If I keep going it will sound like gushing, so I had better the problems out of the way now. Becuase there are so many characters introduced, the two women in Robert’s never get a chance to do much. But the bigger problem is that many people will be turned off by what Bob does. He is a con-man, who lies and steals from people, and lies and cheats on the women he loves. That alone will turn some people off. But the biggest problem for me is that this show reeks of being in trouble right from the start. It has been given a terrible timeslot, and has been given almost no advertising. (This is par for the course for a truly good show on Fox.) Partially, I guess that is because it took me almost two-hundred words to sum it up in basic terms, and I left out a whole bunch. And it doesn’t exactly have a name that sells itself, like The Event.

But even if this show doesn’t make it to next year, I cannot wait for next week. This was the best hour of drama so far, and you really don’t want to miss it.


No Ordinary Family - ABC

This is another of the big budget new shows to air, one of the ones with a high concept premise, and recognisable faces in the lead roles. Michael Chiklis, from The Shield, and Julie Benz, who was Rita on Dexter, are the parents in an ordinary American suburban family. They have two teenage kids, (who are both paint-by-numbers nothings in this first episode), and decide to take a family holiday. There is an incident. They get superpowers.

The Dad, and I am going to have to call them by their roles as I can’t remember any of them being called by their names in the entire pilot, becomes Superman as he was in the 1930s. Y’know, he can leap over a building but can’t fly, and can catch a bullet but isn’t bullet-proof. He is also depressed about being a stay-at-home dad with a part time job helping the police. His wife, who is a very successful career scientist, with a speciality that is never made clear, can run really fast. Because it is a metaphor for how she lives her life running through everything, as she repeatedly reminds us. While brooding. The two kids don’t get to do much, and their abilities don’t start to come through until the end, so I will leave that surprise for you. The only problem I had was that they are all so... depressing. I get that these people need to be flawed is they are to have character arcs, and y’know, grow as people. Perfect people are boring, we can all relate to that. But don’t be so depressed all the time. Stop complaining about your lives all the time. It gets very boring, very quick. Thanks in advance.

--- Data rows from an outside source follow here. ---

Lemma fetchReports_unmatched_title_witness :
  exists claim' error st',
    fetchReports Sample.unmatched [0] Sample.loaded
    = (Rejected (fetchFailure error), st') /\
    claim' ∈ [Sample.bar] /\ merge Sample.unmatched claim' = Rejected error /\
    ((forall c, c ∈ [Sample.bar] ->
                (exists r, merge Sample.unmatched c = Fulfilled r) \/
                c = Sample.bar) ->
     error = contentMismatch "Bar") /\
    reports st' = None /\ cache st' = [] /\
    ClaimsByOwner "0x5E7" :: calls st'
      `suffix_of` calls (fetchReports Sample.remote [] st').2.
Proof.
  apply (fetchReports_unmatched_title Sample.unmatched Sample.remote [0] []
           Sample.loaded "0x5E7" [Sample.bar] Sample.bar
           (Sample.metadata "Bar" None)
           [Sample.editorial "Foo" "foo-1" "100"]).
  - vm_compute; reflexivity.
  - discriminate.
  - vm_compute; reflexivity.
  - vm_compute; reflexivity.
  - apply list_elem_of_here.
  - vm_compute; reflexivity.
  - vm_compute; reflexivity.
  - intros c Hc. apply list_elem_of_singleton in Hc as ->. discriminate.
Defined.

(** C1, as stated, fails: the answers for the second claim, whose name
    is no editorial title, arrive first; then the store fails to resolve
    the first claim. [fetchReports] rejects with the wrapped metadata
    failure, which is no content-mismatch error, wrapped or not. *)
Lemma fetchReports_unmatched_title_counterexample :
  let thrown :=
    fetchFailure (metadataFailure "ipfs://foo" (Foreign "gateway timeout")) in
  claimsByOwner Sample.unresolved "0x5E7" = Fulfilled [Sample.foo; Sample.bar] /\
  getMetadata Sample.unresolved (Claim.uri Sample.bar)
  = Fulfilled (Sample.metadata "Bar" None) /\
  getCMSReports Sample.unresolved
  = Fulfilled [Sample.editorial "Foo" "foo-1" "100"] /\
  (forall cmsReport,
     cmsReport ∈ [Sample.editorial "Foo" "foo-1" "100"] ->
     CMSReport.title cmsReport <> "Bar") /\
  (fetchReports Sample.unresolved [1; 0] Sample.loaded).1 = Rejected thrown /\
  forall title,
    thrown <> fetchFailure (contentMismatch title) /\
    thrown <> contentMismatch title.
Proof.
  intros thrown. do 3 (split; [vm_compute; reflexivity|]). split.
  { intros c Hc. apply list_elem_of_singleton in Hc as ->. discriminate. }
  split; [vm_compute; reflexivity|].
  intros title. split; discriminate.
Qed.

(** ** The state property *)

Lemma stateOf_empty metadata :
  Metadata.properties metadata = Some [] ->
  stateOf metadata = Rejected (TypeError undefinedValueMessage).
Proof. unfold stateOf. by intros ->. Qed.

Lemma merge_empty_properties R claim metadata :
  getMetadata R (Claim.uri claim) = Fulfilled metadata ->
  Metadata.properties metadata = Some [] ->
  exists error, merge R claim = Rejected error.
Proof.
  intros Hm Hp. unfold merge. rewrite Hm, (stateOf_empty _ Hp).
  destruct (getCMSReports R) as [fromCMS|e]; [|by eexists].
  destruct (findCMSReport fromCMS metadata); by eexists.
Qed.

(** C10, as the code has it. In a population run where the resolved
    metadata of some claim has a properties list that is present and
    empty, extracting the state throws a [TypeError], the optional access
    guarding only against an absent list. That claim's merge thus never
    completes (it throws that error once its editorial record is found),
    [fetchReports] fails with a wrapped error and the cache stays
    unpopulated. An absent list gives an undefined state without
    throwing; a report with an undefined state comes only from metadata
    whose properties are absent or whose first property has no value. *)
Theorem fetchReports_empty_properties R sched st ownerAddress claims claim
    metadata :
  HC_OWNER_ADDRESS st = Some ownerAddress -> ownerAddress <> "" ->
  reports st = None ->
  claimsByOwner R ownerAddress = Fulfilled claims -> claim ∈ claims ->
  getMetadata R (Claim.uri claim) = Fulfilled metadata ->
  Metadata.properties metadata = Some [] ->
  stateOf metadata = Rejected (TypeError undefinedValueMessage) /\
  (forall fromCMS cmsReport,
     getCMSReports R = Fulfilled fromCMS ->
     findCMSReport fromCMS metadata = Some cmsReport ->
     merge R claim = Rejected (TypeError undefinedValueMessage)) /\
  (exists error st',
     fetchReports R sched st = (Rejected (fetchFailure error), st') /\
     reports st' = None /\ cache st' = []) /\
  (forall metadata', Metadata.properties metadata' = None ->
                     stateOf metadata' = Fulfilled None) /\
  (forall claim' report,
     merge R claim' = Fulfilled report -> Report.state report = None ->
     exists metadata',
       getMetadata R (Claim.uri claim') = Fulfilled metadata' /\
       (Metadata.properties metadata' = None \/
        exists p ps, Metadata.properties metadata' = Some (p :: ps) /\
                     Property.value p = None)).
Proof.
  intros Henv Hne Hr Hclaims Hin Hm Hp.
  split; [by apply stateOf_empty|]. split.
  { intros fromCMS cms Hc Hf. unfold merge.
    by rewrite Hm, Hc, Hf, (stateOf_empty _ Hp). }
  split.
  { destruct (merge_empty_properties R claim metadata Hm Hp) as [e0 He0].
    destruct (fetchReports_rejects R sched st ownerAddress claims claim e0
                Henv Hne Hr Hclaims Hin He0)
      as (c & e & st' & Hf & _ & _ & _ & Hr' & Hcache).
    by exists e, st'. }
  split.
  { intros m' Hm'. unfold stateOf. by rewrite Hm'. }
  intros c r (m' & fromCMS & cms & s & f & Hm' & _ & _ & Hs & _ & ->)%merge_inv
    Hstate.
  simpl in Hstate. subst s. exists m'. split; [done|].
  unfold stateOf in Hs.
  destruct (Metadata.properties m') as [[|p ps]|]; [done| |by left].
  right. exists p, ps. split; [done|]. congruence.
Qed.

There is a hint of a conspiracy, which I predict to be painfully dull, and the possibility for monster-of-the-week averageness to be combined with family melodrama. So that is the usual. This family is like watching The Incredibles, but with none of their charm. (The show throws a couple of The Incredibles references up for you, if you keep your eyes open.) Most of all, it looks like a decent show. It doesn’t have the darkness, or the heart of the first season of heroes, but like it could be its own thing. It could be a show about family, who can do superhero things, and it gives the impression of being something I want to watch, not just of being something I feel like I should want to watch.



P.S – I had barely finished writing this when news broke that Lone Star has been cancelled! After two (critically acclaimed by the way) episodes! Seriously, people, what gives? All of you should still watch it, says I, because it really was that good. Looks like I will be crying myself to sleep tonight. Good bye, Lone Star.